* _Work to be completed_
In the records below, find the line containing "apply NoDup_fmap_1 in"; restate it and every later line word for word, through the last.

Items listed in a dataset:
━━━━

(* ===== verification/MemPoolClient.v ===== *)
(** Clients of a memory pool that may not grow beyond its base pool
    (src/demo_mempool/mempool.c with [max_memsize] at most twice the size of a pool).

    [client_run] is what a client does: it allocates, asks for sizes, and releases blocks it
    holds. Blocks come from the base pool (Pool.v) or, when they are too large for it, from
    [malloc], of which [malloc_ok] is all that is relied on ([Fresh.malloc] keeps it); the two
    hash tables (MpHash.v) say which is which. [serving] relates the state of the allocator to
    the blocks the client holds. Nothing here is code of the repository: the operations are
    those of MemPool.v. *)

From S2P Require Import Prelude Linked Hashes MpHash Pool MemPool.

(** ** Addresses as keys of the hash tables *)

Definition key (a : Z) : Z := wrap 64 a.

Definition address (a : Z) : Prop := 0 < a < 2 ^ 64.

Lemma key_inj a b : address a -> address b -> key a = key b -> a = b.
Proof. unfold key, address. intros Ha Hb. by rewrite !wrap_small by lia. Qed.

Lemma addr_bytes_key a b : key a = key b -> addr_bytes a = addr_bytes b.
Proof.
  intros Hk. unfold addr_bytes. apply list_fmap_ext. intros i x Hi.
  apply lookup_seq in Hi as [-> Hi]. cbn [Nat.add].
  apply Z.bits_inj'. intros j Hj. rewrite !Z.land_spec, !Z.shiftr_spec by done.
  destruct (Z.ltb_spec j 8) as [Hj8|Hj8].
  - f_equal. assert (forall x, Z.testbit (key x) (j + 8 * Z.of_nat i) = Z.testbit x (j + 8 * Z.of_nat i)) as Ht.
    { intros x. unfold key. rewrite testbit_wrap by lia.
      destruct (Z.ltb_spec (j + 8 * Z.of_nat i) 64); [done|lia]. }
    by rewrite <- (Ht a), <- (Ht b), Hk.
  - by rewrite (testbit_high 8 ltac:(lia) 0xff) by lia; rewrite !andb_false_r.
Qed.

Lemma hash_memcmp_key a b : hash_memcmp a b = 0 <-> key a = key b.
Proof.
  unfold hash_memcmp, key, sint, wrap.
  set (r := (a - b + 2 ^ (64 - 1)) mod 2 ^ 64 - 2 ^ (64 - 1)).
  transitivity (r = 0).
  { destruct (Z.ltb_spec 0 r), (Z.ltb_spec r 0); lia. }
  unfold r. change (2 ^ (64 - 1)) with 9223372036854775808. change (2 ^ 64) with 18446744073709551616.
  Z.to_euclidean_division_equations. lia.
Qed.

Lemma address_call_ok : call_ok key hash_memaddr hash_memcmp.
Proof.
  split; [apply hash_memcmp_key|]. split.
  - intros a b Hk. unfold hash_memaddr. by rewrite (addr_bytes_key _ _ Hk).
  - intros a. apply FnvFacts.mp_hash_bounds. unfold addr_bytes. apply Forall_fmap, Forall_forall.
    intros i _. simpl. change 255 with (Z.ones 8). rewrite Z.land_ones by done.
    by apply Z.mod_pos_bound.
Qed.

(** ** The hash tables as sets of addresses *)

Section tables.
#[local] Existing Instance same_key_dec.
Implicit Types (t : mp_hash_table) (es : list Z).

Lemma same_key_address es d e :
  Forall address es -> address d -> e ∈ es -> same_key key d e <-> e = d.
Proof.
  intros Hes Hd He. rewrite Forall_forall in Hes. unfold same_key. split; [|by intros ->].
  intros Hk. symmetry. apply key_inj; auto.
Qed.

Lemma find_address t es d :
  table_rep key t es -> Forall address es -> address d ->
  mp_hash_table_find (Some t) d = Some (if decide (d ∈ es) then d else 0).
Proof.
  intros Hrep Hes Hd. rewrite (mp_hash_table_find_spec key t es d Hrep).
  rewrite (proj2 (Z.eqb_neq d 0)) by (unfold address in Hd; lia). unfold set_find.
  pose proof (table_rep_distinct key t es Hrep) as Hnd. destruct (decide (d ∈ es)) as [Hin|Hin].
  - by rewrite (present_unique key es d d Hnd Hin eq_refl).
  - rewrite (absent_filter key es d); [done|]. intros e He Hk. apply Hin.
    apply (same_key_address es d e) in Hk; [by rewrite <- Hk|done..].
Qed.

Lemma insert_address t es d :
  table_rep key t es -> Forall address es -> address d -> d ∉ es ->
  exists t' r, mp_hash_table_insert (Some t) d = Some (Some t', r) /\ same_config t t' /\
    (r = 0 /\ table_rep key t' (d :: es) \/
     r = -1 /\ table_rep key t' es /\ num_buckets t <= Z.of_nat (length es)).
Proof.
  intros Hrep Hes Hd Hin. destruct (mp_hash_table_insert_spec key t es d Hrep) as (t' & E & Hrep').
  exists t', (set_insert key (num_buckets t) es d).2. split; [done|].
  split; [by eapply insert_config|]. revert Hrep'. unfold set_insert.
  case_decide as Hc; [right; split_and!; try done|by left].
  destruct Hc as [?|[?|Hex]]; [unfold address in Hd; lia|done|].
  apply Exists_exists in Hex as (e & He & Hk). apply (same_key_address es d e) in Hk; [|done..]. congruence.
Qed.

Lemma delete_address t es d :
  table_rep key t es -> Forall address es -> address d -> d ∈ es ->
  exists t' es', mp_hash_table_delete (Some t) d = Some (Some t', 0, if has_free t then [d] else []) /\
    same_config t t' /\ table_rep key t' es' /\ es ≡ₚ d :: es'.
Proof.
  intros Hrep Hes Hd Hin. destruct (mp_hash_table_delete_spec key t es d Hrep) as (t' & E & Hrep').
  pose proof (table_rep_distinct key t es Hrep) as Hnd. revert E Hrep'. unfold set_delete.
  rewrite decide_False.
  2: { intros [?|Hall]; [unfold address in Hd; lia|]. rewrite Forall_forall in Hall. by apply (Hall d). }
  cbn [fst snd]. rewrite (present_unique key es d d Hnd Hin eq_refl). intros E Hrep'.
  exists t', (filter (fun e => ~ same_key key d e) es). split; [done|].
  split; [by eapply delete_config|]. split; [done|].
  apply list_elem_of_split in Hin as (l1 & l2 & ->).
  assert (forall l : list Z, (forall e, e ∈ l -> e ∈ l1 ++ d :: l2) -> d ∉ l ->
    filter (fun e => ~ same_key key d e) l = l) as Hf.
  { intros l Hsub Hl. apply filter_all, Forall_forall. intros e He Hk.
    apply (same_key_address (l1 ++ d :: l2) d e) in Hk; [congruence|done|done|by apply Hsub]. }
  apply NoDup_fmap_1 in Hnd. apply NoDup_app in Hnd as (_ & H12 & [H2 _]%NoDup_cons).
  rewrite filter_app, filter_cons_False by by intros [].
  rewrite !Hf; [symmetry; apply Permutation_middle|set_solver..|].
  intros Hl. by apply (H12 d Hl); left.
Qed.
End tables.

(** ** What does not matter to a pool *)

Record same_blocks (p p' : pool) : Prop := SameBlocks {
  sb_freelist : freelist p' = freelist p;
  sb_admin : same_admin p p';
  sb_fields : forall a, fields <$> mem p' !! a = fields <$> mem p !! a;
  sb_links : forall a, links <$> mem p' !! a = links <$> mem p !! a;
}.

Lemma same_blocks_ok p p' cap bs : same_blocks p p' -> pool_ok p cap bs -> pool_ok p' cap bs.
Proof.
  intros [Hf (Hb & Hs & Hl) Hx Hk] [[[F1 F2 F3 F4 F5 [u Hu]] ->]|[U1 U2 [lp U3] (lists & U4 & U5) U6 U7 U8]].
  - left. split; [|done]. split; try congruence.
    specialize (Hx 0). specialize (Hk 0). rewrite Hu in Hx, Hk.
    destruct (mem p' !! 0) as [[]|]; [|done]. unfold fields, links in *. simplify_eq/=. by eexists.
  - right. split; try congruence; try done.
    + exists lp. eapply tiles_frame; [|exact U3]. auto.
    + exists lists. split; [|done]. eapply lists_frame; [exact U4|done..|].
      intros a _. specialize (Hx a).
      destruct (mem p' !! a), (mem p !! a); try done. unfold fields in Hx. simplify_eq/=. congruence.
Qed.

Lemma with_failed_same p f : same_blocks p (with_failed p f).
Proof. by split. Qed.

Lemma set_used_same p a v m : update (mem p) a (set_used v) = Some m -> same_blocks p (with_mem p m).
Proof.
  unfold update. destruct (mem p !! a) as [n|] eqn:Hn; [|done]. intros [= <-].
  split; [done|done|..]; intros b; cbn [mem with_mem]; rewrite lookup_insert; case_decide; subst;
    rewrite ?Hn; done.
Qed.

━━━━

* _Response box_
  apply NoDup_fmap_1 in Hnd. apply NoDup_app in Hnd as (_ & H12 & [H2 _]%NoDup_cons).
  rewrite filter_app, filter_cons_False by by intros [].
  rewrite !Hf; [symmetry; apply Permutation_middle|set_solver..|].
  intros Hl. by apply (H12 d Hl); left.
Qed.
End tables.

(** ** What does not matter to a pool *)

Record same_blocks (p p' : pool) : Prop := SameBlocks {
  sb_freelist : freelist p' = freelist p;
  sb_admin : same_admin p p';
  sb_fields : forall a, fields <$> mem p' !! a = fields <$> mem p !! a;
  sb_links : forall a, links <$> mem p' !! a = links <$> mem p !! a;
}.

Lemma same_blocks_ok p p' cap bs : same_blocks p p' -> pool_ok p cap bs -> pool_ok p' cap bs.
Proof.
  intros [Hf (Hb & Hs & Hl) Hx Hk] [[[F1 F2 F3 F4 F5 [u Hu]] ->]|[U1 U2 [lp U3] (lists & U4 & U5) U6 U7 U8]].
  - left. split; [|done]. split; try congruence.
    specialize (Hx 0). specialize (Hk 0). rewrite Hu in Hx, Hk.
    destruct (mem p' !! 0) as [[]|]; [|done]. unfold fields, links in *. simplify_eq/=. by eexists.
  - right. split; try congruence; try done.
    + exists lp. eapply tiles_frame; [|exact U3]. auto.
    + exists lists. split; [|done]. eapply lists_frame; [exact U4|done..|].
      intros a _. specialize (Hx a).
      destruct (mem p' !! a), (mem p !! a); try done. unfold fields in Hx. simplify_eq/=. congruence.
Qed.

Lemma with_failed_same p f : same_blocks p (with_failed p f).
Proof. by split. Qed.

Lemma set_used_same p a v m : update (mem p) a (set_used v) = Some m -> same_blocks p (with_mem p m).
Proof.
  unfold update. destruct (mem p !! a) as [n|] eqn:Hn; [|done]. intros [= <-].
  split; [done|done|..]; intros b; cbn [mem with_mem]; rewrite lookup_insert; case_decide; subst;
    rewrite ?Hn; done.
Qed.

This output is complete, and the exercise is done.